Aim of the exercise: In the material below, find every line containing "Definition" and copy that line.

(Material for this exercise Opens)

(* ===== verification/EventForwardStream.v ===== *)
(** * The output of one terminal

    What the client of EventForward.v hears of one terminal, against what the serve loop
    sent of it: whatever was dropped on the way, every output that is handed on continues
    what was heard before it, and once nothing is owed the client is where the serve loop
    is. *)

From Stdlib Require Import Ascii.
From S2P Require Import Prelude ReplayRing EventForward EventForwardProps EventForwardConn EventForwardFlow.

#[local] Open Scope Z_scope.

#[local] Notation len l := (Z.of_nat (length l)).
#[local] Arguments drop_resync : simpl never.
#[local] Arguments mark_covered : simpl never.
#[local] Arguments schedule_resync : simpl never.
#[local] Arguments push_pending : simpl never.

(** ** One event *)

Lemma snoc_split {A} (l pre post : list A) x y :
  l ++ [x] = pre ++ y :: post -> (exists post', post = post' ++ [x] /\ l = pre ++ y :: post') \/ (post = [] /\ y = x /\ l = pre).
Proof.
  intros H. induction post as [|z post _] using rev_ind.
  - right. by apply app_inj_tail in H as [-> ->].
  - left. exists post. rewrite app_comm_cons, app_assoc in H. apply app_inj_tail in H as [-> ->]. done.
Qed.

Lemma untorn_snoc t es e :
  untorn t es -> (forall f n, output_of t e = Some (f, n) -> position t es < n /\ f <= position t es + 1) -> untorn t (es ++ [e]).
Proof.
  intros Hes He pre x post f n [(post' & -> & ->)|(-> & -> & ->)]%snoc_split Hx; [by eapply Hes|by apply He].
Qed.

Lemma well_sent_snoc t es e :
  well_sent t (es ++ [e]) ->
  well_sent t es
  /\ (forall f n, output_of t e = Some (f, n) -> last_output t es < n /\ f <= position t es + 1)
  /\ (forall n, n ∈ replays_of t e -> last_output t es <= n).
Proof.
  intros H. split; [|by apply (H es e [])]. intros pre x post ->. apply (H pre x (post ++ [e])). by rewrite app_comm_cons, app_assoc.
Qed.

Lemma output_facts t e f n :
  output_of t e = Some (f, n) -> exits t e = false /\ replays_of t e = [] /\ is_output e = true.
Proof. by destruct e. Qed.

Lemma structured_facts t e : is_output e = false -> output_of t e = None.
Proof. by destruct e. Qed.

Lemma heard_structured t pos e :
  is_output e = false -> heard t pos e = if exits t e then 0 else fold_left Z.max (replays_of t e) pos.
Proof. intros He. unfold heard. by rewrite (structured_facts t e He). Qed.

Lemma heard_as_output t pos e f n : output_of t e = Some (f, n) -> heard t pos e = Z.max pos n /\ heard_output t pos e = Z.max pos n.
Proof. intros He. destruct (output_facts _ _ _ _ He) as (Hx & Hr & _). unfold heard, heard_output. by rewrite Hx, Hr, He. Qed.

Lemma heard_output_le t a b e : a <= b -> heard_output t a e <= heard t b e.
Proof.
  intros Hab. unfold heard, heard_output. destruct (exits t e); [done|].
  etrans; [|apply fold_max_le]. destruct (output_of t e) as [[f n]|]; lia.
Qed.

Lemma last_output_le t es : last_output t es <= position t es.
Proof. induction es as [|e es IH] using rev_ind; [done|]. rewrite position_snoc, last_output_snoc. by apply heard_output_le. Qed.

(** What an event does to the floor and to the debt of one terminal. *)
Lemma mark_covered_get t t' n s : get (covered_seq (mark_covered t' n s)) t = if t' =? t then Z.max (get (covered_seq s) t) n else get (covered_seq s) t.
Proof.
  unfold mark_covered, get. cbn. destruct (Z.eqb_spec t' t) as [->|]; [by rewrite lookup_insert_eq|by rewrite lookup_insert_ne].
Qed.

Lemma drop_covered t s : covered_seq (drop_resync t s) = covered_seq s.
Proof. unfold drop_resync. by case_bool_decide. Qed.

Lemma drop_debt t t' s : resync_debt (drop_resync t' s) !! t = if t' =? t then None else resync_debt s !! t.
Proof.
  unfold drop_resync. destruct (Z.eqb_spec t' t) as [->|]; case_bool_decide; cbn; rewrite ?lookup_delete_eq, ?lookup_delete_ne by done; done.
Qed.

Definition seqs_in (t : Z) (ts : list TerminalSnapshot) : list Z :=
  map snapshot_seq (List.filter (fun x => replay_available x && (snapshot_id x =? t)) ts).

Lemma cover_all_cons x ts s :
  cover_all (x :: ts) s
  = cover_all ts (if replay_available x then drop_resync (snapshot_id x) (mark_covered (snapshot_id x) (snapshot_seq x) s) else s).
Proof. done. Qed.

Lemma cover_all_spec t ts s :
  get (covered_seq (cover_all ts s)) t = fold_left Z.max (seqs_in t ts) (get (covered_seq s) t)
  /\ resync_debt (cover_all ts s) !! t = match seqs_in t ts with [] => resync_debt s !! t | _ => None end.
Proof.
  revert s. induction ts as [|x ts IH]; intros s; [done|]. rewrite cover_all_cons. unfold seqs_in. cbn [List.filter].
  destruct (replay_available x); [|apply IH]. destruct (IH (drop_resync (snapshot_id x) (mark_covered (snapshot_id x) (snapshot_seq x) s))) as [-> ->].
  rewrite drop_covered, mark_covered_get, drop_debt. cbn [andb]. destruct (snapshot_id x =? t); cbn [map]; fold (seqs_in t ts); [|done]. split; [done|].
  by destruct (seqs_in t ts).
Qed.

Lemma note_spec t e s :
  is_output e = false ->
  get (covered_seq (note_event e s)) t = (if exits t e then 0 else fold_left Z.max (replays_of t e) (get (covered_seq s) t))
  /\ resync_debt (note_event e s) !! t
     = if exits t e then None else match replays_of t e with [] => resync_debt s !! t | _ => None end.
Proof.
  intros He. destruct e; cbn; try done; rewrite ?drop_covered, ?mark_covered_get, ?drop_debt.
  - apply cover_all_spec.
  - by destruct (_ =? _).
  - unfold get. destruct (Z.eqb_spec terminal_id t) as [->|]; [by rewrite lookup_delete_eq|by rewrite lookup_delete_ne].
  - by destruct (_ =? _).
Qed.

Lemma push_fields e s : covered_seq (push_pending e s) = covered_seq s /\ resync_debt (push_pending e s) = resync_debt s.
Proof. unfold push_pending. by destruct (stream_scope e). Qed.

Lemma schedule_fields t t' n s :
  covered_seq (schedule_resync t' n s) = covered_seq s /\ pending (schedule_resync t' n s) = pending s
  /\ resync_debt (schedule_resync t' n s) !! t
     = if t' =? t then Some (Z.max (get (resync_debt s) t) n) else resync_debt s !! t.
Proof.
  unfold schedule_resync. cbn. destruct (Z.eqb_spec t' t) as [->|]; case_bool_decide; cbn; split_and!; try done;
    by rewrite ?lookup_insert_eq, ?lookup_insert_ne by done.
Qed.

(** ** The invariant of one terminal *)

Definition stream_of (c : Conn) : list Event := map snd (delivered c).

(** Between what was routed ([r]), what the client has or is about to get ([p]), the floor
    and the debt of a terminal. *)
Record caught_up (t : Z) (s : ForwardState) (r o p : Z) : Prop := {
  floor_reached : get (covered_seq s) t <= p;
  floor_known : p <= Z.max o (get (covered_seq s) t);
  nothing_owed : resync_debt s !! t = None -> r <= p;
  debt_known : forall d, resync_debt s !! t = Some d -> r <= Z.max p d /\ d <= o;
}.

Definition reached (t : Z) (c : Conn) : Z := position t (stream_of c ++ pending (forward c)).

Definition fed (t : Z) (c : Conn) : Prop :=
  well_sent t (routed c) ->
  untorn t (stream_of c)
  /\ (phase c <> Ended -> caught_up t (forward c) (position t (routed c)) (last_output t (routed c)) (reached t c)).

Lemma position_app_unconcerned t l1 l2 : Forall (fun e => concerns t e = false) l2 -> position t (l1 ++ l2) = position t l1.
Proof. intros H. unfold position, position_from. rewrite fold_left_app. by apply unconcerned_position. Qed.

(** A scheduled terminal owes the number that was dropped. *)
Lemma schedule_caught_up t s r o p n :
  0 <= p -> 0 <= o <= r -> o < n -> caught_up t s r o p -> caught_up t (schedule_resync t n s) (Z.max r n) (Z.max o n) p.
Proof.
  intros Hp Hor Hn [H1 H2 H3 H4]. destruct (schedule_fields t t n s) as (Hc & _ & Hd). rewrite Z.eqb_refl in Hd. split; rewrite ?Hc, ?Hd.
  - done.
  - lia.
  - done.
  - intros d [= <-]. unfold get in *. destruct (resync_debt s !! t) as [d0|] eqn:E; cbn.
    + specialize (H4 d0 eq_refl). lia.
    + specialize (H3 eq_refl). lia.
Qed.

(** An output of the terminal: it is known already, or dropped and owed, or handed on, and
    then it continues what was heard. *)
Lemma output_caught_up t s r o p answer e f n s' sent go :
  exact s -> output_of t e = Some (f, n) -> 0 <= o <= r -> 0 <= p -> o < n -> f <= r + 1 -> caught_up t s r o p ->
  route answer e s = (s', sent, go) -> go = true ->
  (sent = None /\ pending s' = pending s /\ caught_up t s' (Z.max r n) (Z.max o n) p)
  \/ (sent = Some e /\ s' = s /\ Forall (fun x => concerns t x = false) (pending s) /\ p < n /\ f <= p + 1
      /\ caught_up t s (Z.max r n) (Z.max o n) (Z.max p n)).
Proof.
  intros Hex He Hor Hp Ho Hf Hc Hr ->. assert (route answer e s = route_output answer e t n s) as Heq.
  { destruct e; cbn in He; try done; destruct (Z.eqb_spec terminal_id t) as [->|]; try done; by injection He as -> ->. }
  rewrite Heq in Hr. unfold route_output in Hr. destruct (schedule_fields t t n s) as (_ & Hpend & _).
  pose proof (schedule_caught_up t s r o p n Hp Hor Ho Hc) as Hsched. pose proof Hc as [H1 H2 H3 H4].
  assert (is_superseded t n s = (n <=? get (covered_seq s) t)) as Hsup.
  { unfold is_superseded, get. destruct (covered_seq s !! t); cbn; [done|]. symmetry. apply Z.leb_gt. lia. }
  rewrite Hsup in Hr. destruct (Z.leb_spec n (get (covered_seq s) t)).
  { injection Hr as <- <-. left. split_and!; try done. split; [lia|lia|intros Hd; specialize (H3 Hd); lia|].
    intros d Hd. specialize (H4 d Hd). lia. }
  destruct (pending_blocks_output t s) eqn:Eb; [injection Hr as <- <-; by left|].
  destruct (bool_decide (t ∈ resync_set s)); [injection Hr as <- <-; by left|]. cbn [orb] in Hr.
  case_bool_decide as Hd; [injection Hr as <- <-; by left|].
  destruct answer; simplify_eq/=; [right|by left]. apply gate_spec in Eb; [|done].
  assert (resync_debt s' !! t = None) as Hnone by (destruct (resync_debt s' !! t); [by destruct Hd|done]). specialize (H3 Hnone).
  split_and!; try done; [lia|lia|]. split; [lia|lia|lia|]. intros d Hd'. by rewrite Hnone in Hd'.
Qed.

(Material for this exercise Closes)
(Material for this exercise Opens)

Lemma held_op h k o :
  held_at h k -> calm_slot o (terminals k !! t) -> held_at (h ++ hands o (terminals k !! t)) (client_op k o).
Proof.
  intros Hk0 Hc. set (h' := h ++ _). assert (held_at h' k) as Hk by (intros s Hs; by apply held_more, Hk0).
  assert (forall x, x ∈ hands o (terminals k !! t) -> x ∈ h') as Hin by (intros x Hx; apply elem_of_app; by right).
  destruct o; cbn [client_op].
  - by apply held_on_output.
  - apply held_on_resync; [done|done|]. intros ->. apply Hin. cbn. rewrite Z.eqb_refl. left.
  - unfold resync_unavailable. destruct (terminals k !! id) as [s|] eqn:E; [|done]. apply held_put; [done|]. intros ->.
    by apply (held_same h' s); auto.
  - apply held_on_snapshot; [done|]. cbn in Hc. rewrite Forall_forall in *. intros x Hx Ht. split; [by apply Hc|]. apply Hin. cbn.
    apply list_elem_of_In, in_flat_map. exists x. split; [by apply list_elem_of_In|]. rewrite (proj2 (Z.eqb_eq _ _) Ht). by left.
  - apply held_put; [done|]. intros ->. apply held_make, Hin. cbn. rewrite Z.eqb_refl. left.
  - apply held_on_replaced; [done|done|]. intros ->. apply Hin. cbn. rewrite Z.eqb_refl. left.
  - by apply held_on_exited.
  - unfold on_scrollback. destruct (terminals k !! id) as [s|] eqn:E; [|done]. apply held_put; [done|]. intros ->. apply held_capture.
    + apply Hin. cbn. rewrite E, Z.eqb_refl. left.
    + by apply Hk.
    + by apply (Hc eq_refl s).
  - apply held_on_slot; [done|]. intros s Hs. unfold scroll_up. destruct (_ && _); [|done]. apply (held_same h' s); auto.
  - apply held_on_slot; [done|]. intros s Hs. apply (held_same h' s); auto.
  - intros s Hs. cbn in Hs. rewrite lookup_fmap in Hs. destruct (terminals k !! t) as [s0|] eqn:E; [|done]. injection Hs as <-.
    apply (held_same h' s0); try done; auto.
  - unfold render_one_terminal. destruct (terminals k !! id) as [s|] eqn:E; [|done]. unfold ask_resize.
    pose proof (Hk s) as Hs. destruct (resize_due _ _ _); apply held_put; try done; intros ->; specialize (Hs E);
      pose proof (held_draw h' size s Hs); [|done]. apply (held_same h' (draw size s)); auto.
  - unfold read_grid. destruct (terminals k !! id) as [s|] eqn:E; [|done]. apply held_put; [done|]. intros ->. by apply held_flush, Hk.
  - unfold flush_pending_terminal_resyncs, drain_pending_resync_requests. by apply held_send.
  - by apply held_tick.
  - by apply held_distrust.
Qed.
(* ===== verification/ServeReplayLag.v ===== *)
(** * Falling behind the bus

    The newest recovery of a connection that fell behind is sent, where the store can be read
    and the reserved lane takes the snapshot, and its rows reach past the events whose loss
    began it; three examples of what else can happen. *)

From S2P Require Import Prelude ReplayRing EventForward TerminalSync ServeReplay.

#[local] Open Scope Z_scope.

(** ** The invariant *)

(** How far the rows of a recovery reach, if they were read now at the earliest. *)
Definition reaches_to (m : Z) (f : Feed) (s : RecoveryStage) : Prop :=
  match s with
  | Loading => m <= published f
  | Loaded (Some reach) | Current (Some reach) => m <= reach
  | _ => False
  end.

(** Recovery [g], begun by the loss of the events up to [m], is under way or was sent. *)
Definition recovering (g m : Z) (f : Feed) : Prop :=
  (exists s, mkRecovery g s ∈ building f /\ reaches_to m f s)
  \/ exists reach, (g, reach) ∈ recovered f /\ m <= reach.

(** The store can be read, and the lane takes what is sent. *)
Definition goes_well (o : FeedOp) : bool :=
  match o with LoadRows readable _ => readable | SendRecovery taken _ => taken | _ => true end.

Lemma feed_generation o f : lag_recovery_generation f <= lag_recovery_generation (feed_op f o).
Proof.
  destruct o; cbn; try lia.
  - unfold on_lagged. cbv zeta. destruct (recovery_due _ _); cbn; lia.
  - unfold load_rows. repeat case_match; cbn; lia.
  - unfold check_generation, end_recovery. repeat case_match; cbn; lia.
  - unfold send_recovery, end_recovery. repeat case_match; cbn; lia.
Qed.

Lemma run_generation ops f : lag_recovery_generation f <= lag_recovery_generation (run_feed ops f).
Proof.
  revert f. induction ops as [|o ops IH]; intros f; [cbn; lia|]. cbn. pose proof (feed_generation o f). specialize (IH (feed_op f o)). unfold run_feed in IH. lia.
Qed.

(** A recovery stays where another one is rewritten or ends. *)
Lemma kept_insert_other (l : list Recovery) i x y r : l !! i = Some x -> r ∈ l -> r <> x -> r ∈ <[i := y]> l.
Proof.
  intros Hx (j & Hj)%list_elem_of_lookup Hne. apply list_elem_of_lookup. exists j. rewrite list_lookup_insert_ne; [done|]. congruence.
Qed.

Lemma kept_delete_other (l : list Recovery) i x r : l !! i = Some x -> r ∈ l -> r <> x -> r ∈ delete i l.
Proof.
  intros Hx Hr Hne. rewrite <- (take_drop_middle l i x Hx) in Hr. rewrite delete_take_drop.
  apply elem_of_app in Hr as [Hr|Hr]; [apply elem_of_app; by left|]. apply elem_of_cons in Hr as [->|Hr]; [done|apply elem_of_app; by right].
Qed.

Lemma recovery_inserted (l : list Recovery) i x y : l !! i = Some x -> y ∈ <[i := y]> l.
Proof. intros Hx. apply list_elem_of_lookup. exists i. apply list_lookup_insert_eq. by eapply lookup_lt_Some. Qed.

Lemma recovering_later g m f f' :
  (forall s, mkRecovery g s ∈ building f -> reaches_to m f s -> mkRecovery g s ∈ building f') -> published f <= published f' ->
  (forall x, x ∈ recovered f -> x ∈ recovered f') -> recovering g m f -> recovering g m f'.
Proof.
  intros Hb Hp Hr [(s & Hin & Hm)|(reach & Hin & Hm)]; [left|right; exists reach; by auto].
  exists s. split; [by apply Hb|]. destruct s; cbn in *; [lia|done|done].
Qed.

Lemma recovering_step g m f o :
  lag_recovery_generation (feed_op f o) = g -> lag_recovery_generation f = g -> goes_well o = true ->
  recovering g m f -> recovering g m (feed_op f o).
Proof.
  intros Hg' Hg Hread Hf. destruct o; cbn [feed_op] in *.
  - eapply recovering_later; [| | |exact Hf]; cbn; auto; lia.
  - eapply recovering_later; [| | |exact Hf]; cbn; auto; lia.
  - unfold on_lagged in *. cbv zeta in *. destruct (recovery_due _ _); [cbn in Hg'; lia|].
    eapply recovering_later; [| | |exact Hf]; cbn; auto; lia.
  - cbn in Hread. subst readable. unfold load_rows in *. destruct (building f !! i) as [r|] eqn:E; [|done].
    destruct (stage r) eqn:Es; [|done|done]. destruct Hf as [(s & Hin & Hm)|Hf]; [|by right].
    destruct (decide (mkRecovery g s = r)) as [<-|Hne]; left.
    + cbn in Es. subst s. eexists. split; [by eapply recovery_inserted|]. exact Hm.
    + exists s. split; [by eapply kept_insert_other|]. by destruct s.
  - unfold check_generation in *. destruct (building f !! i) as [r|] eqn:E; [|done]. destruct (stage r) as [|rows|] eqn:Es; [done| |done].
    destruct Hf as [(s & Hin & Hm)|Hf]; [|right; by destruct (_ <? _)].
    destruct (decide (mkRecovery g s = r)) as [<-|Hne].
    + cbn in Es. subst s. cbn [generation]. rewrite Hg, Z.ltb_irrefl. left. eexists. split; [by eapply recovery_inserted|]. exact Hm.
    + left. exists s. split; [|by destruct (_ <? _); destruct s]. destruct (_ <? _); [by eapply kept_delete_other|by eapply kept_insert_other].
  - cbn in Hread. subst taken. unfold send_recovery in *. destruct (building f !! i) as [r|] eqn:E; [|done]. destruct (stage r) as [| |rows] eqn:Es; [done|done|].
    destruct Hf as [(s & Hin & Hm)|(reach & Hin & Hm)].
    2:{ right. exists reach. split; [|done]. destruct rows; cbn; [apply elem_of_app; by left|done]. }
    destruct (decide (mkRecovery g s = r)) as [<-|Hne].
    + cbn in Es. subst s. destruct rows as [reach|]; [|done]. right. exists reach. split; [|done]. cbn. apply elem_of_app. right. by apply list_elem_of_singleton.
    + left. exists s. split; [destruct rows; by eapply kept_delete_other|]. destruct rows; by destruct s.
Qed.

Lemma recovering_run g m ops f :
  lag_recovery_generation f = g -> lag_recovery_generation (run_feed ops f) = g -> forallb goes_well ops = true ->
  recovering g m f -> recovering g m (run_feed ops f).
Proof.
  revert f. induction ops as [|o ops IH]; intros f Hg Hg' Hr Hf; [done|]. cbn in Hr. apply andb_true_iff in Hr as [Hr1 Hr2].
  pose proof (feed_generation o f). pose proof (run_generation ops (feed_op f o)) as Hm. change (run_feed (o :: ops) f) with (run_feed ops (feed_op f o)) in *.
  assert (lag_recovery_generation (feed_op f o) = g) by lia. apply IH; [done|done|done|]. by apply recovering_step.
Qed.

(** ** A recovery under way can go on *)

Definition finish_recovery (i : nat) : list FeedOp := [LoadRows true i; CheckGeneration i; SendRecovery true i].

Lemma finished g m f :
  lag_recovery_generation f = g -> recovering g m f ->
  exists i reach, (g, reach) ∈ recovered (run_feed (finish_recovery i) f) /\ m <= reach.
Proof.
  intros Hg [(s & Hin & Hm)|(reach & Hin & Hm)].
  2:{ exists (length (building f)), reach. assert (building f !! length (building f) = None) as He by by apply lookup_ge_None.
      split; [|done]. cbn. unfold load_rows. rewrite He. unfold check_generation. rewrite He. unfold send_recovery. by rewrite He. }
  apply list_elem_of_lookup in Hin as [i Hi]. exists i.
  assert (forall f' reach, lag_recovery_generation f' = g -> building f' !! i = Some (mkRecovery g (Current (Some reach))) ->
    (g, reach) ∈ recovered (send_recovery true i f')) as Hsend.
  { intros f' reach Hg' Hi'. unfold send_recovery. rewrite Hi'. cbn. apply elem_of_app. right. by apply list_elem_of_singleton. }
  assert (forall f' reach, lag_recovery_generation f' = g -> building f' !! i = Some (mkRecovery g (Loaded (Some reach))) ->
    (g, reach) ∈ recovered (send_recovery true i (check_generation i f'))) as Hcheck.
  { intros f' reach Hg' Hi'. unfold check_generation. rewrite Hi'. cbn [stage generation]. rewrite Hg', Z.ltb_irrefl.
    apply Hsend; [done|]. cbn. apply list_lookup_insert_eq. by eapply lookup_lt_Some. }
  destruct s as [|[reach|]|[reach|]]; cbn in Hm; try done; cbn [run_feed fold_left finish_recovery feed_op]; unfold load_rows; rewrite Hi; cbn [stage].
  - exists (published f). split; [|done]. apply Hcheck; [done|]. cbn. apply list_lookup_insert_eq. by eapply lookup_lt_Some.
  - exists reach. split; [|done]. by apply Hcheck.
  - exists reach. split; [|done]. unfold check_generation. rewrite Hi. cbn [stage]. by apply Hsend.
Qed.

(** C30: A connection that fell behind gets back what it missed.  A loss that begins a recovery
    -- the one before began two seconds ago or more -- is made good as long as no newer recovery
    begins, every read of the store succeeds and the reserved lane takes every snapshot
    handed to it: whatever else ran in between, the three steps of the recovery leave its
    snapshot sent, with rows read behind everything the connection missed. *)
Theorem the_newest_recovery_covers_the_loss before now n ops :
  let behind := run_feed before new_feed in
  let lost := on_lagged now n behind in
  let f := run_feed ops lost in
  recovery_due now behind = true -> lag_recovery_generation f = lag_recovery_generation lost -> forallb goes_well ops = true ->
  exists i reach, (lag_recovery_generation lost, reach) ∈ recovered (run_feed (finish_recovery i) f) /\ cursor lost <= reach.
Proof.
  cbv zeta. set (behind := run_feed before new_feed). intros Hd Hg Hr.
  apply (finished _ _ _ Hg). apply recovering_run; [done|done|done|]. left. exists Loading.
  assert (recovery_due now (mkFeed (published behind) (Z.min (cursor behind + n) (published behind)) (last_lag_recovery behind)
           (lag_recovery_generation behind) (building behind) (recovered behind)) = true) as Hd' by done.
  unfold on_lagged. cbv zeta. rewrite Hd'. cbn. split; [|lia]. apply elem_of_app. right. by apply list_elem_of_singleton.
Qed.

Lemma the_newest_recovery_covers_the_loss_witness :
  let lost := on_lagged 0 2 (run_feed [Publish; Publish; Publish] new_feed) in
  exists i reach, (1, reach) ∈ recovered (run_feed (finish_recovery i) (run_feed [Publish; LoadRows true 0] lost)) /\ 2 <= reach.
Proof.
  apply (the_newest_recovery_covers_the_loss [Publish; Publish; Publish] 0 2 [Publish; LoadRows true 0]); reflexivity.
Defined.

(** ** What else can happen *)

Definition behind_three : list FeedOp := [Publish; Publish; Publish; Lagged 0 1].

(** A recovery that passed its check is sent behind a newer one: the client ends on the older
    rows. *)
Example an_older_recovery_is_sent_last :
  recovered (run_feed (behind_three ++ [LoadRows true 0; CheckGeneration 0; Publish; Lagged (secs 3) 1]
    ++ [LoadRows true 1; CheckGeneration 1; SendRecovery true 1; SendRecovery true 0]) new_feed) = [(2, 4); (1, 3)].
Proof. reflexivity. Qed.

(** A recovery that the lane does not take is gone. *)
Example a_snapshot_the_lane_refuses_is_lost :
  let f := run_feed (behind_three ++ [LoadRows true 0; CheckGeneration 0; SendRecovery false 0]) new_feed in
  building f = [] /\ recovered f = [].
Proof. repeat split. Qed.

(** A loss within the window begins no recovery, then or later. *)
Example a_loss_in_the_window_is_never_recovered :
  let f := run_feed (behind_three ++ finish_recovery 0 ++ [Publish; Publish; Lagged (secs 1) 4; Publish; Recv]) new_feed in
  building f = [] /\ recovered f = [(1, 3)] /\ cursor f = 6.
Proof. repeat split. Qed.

(Material for this exercise Closes)

Written answer:
Definition seqs_in (t : Z) (ts : list TerminalSnapshot) : list Z :=
Definition stream_of (c : Conn) : list Event := map snd (delivered c).
Definition reached (t : Z) (c : Conn) : Z := position t (stream_of c ++ pending (forward c)).
Definition fed (t : Z) (c : Conn) : Prop :=
Definition reaches_to (m : Z) (f : Feed) (s : RecoveryStage) : Prop :=
Definition recovering (g m : Z) (f : Feed) : Prop :=
Definition goes_well (o : FeedOp) : bool :=
Definition finish_recovery (i : nat) : list FeedOp := [LoadRows true i; CheckGeneration i; SendRecovery true i].
Definition behind_three : list FeedOp := [Publish; Publish; Publish; Lagged 0 1].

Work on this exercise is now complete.